(** * A shallow embedding of the fit-optimizing layout engine of svgtextbox

    The Rust crate lays text out with Pango and searches font sizes and box
    dimensions for the largest font size that fits.  Pango itself is an
    external oracle; it is modelled here as a record of functions on an
    explicit layout state.  Everything the crate computes on top of the
    oracle (the fit predicate, the binary search of [slice::binary_search_by]
    as shipped with the Rust standard library the crate was written against,
    the layout manager, the textbox candidate lists, the font-size parsing
    and the background rectangle) is translated from the source. *)

From Stdlib Require Import ZArith List Lia Bool Sorted String Ascii Permutation.
Import ListNotations.
Open Scope Z_scope.

(** ** Results and errors (src/errors.rs, std::result) *)

Inductive result (A E : Type) : Type :=
| Ok : A -> result A E
| Err : E -> result A E.
Arguments Ok {A E} _.
Arguments Err {A E} _.

(** The variants of [SvgTextBoxError] the engine produces. *)
Inductive SvgTextBoxError : Type :=
| UnexpectedNone
| CouldNotFit
| NoValidFontSizes
| NoValidHeights
| NoValidWidths.

(** [std::cmp::Ordering] *)
Inductive Ordering : Type := Less | Equal | Greater.

Definition ordering_eqb (a b : Ordering) : bool :=
  match a, b with
  | Less, Less | Equal, Equal | Greater, Greater => true
  | _, _ => false
  end.

(** [pango::SCALE] *)
Definition SCALE : Z := 1024.

(** ** The Pango layout state and the shaping oracle (src/layout.rs)

    A [pango::Layout] is a mutable handle.  The fields the engine writes
    are its box (set_width / set_height), the size of its font description
    (set_font_size) and its text (set_markup); everything else the oracle
    reports is a function of this state. *)
Record Layout : Type := mkLayout {
  lay_width : Z;
  lay_height : Z;
  lay_font_size : Z;
  lay_text : string   (* the UTF-8 bytes of the layout's text *)
}.

(** pango's ink-extent rectangle *)
Record Rectangle : Type := mkRect {
  rect_x : Z; rect_y : Z; rect_width : Z; rect_height : Z
}.

(** The signals the engine reads from Pango. *)
Record Oracle : Type := mkOracle {
  is_ellipsized : Layout -> bool;
  get_ink_extents : Layout -> Rectangle;
  (** [xy_to_index(x, y)] returns (inside, byte index, trailing) *)
  xy_to_index : Layout -> Z -> Z -> bool * Z * Z;
  (** the text Pango extracts from a markup string *)
  markup_text : string -> string
}.

Definition set_width (l : Layout) (w : Z) : Layout :=
  mkLayout w (lay_height l) (lay_font_size l) (lay_text l).

Definition set_height (l : Layout) (h : Z) : Layout :=
  mkLayout (lay_width l) h (lay_font_size l) (lay_text l).

(** [LayoutExtension::set_font_size]: the font description is fetched,
    its size replaced and the description set back. *)
Definition set_font_size (l : Layout) (n : Z) : Layout :=
  mkLayout (lay_width l) (lay_height l) n (lay_text l).

(** [LayoutExtension::font_size] *)
Definition font_size (l : Layout) : Z := lay_font_size l.

Section Engine.

Variable o : Oracle.

(** [LayoutExtension::fits] (src/layout.rs, lines 278-295).  The byte
    index of the character nearest the bottom-right corner is compared
    with [text_string.len() as i32 - 1]; texts are taken to be shorter
    than 2^31 bytes, so the cast does not wrap. *)
Definition fits (l : Layout) : bool :=
  let '(_inside, last_char_index, _trailing) :=
    xy_to_index o l (lay_width l) (lay_height l) in
  let text_string := lay_text l in
  let dropped_chars :=
    negb (Z.eqb last_char_index (Z.of_nat (String.length text_string) - 1)) in
  negb (is_ellipsized o l || dropped_chars).

(** [change_size_and_check_fits]: a stateful comparator. *)
Definition change_size_and_check_fits (size : Z) (l : Layout)
  : Ordering * Layout :=
  let l' := set_font_size l size in
  (if fits l' then Less else Greater, l').

End Engine.

(** ** [<[T]>::binary_search_by] with a stateful comparator

    The comparator of [grow_to_maximum_font_size] mutates the layout, so
    the search threads a state [S] through every call of [f].  The loop is
    the one of the Rust standard library (1.27 to 1.51):

    let mut size = s.len();
    if size == 0 { return Err(0); }
    let mut base = 0usize;
    while size > 1 {
        let half = size / 2;
        let mid = base + half;
        let cmp = f(s.get_unchecked(mid));
        base = if cmp == Greater { base } else { mid };
        size -= half;
    }
    let cmp = f(s.get_unchecked(base));
    if cmp == Equal { Ok(base) } else { Err(base + (cmp == Less) as usize) }

    [size] strictly decreases while it exceeds 1, so [s.len()] rounds of
    the loop are always enough; [fuel] counts them. *)
Section BinarySearch.

Context {S T : Type}.
Variable f : T -> S -> Ordering * S.
Variable s : list T.
Variable dflt : T.

Fixpoint search_loop (fuel : nat) (base size : nat) (st : S) : nat * S :=
  match fuel with
  | O => (base, st)
  | Datatypes.S fuel' =>
      if Nat.leb size 1 then (base, st)
      else
        let half := Nat.div size 2 in
        let mid := (base + half)%nat in
        let '(cmp, st') := f (nth mid s dflt) st in
        let base' := if ordering_eqb cmp Greater then base else mid in
        search_loop fuel' base' (size - half)%nat st'
  end.

Definition binary_search_by (st : S) : result nat nat * S :=
  let size := List.length s in
  if Nat.eqb size 0 then (Err 0%nat, st)
  else
    let '(base, st1) := search_loop size 0 size st in
    let '(cmp, st2) := f (nth base s dflt) st1 in
    if ordering_eqb cmp Equal then (Ok base, st2)
    else (Err (base + (if ordering_eqb cmp Less then 1 else 0))%nat, st2).

End BinarySearch.

(** [Result::err]: the error, if any. *)
Definition result_err {A E} (r : result A E) : option E :=
  match r with Ok _ => None | Err e => Some e end.

Section Grow.

Variable o : Oracle.

(** [LayoutExtension::grow_to_maximum_font_size] (src/layout.rs, lines
    306-325): returns [Result<(), SvgTextBoxError>] and the layout state
    it leaves behind. *)
Definition grow_to_maximum_font_size (v : list Z) (l : Layout)
  : result unit SvgTextBoxError * Layout :=
  let '(search_result, l1) :=
    binary_search_by (change_size_and_check_fits o) v 0 l in
  match result_err search_result with
  | None => (Err UnexpectedNone, l1)
  | Some index =>
      if Nat.eqb index 0 then (Err CouldNotFit, l1)
      else
        let last_fit := (index - 1)%nat in
        match nth_error v last_fit with
        | None => (Err UnexpectedNone, l1)
        | Some r => (Ok tt, set_font_size l1 r)
        end
  end.

End Grow.

(** ** The reference behaviour of the font-size selector (spec, section 8)

    A linear scan over the ascending candidates that keeps the last (hence
    largest) candidate at which the layout fits. *)
Definition linear_scan_max (fits_at : Z -> bool) (v : list Z) : option Z :=
  fold_left (fun acc x => if fits_at x then Some x else acc) v None.

(** The fit judgement as section 4.2 of the spec words it: the three
    signals, with the ink-extent rectangle checked against the box. *)
Definition fits_three_signals (o : Oracle) (l : Layout) : bool :=
  let ink := get_ink_extents o l in
  let '(_inside, last_char_index, _trailing) :=
    xy_to_index o l (lay_width l) (lay_height l) in
  negb (is_ellipsized o l) &&
  (0 <=? rect_x ink) && (0 <=? rect_y ink) &&
  (rect_x ink + rect_width ink <=? lay_width l) &&
  (rect_y ink + rect_height ink <=? lay_height l) &&
  (last_char_index =? Z.of_nat (String.length (lay_text l)) - 1).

■ **Exercise objective**: All that should appear in the response is the run of lines from the first line of the entries through the line containing "match a, b with", copied exactly.

■ **Response box**:
(** * A shallow embedding of the fit-optimizing layout engine of svgtextbox

    The Rust crate lays text out with Pango and searches font sizes and box
    dimensions for the largest font size that fits.  Pango itself is an
    external oracle; it is modelled here as a record of functions on an
    explicit layout state.  Everything the crate computes on top of the
    oracle (the fit predicate, the binary search of [slice::binary_search_by]
    as shipped with the Rust standard library the crate was written against,
    the layout manager, the textbox candidate lists, the font-size parsing
    and the background rectangle) is translated from the source. *)

From Stdlib Require Import ZArith List Lia Bool Sorted String Ascii Permutation.
Import ListNotations.
Open Scope Z_scope.

(** ** Results and errors (src/errors.rs, std::result) *)

Inductive result (A E : Type) : Type :=
| Ok : A -> result A E
| Err : E -> result A E.
Arguments Ok {A E} _.
Arguments Err {A E} _.

(** The variants of [SvgTextBoxError] the engine produces. *)
Inductive SvgTextBoxError : Type :=
| UnexpectedNone
| CouldNotFit
| NoValidFontSizes
| NoValidHeights
| NoValidWidths.

(** [std::cmp::Ordering] *)
Inductive Ordering : Type := Less | Equal | Greater.

Definition ordering_eqb (a b : Ordering) : bool :=
  match a, b with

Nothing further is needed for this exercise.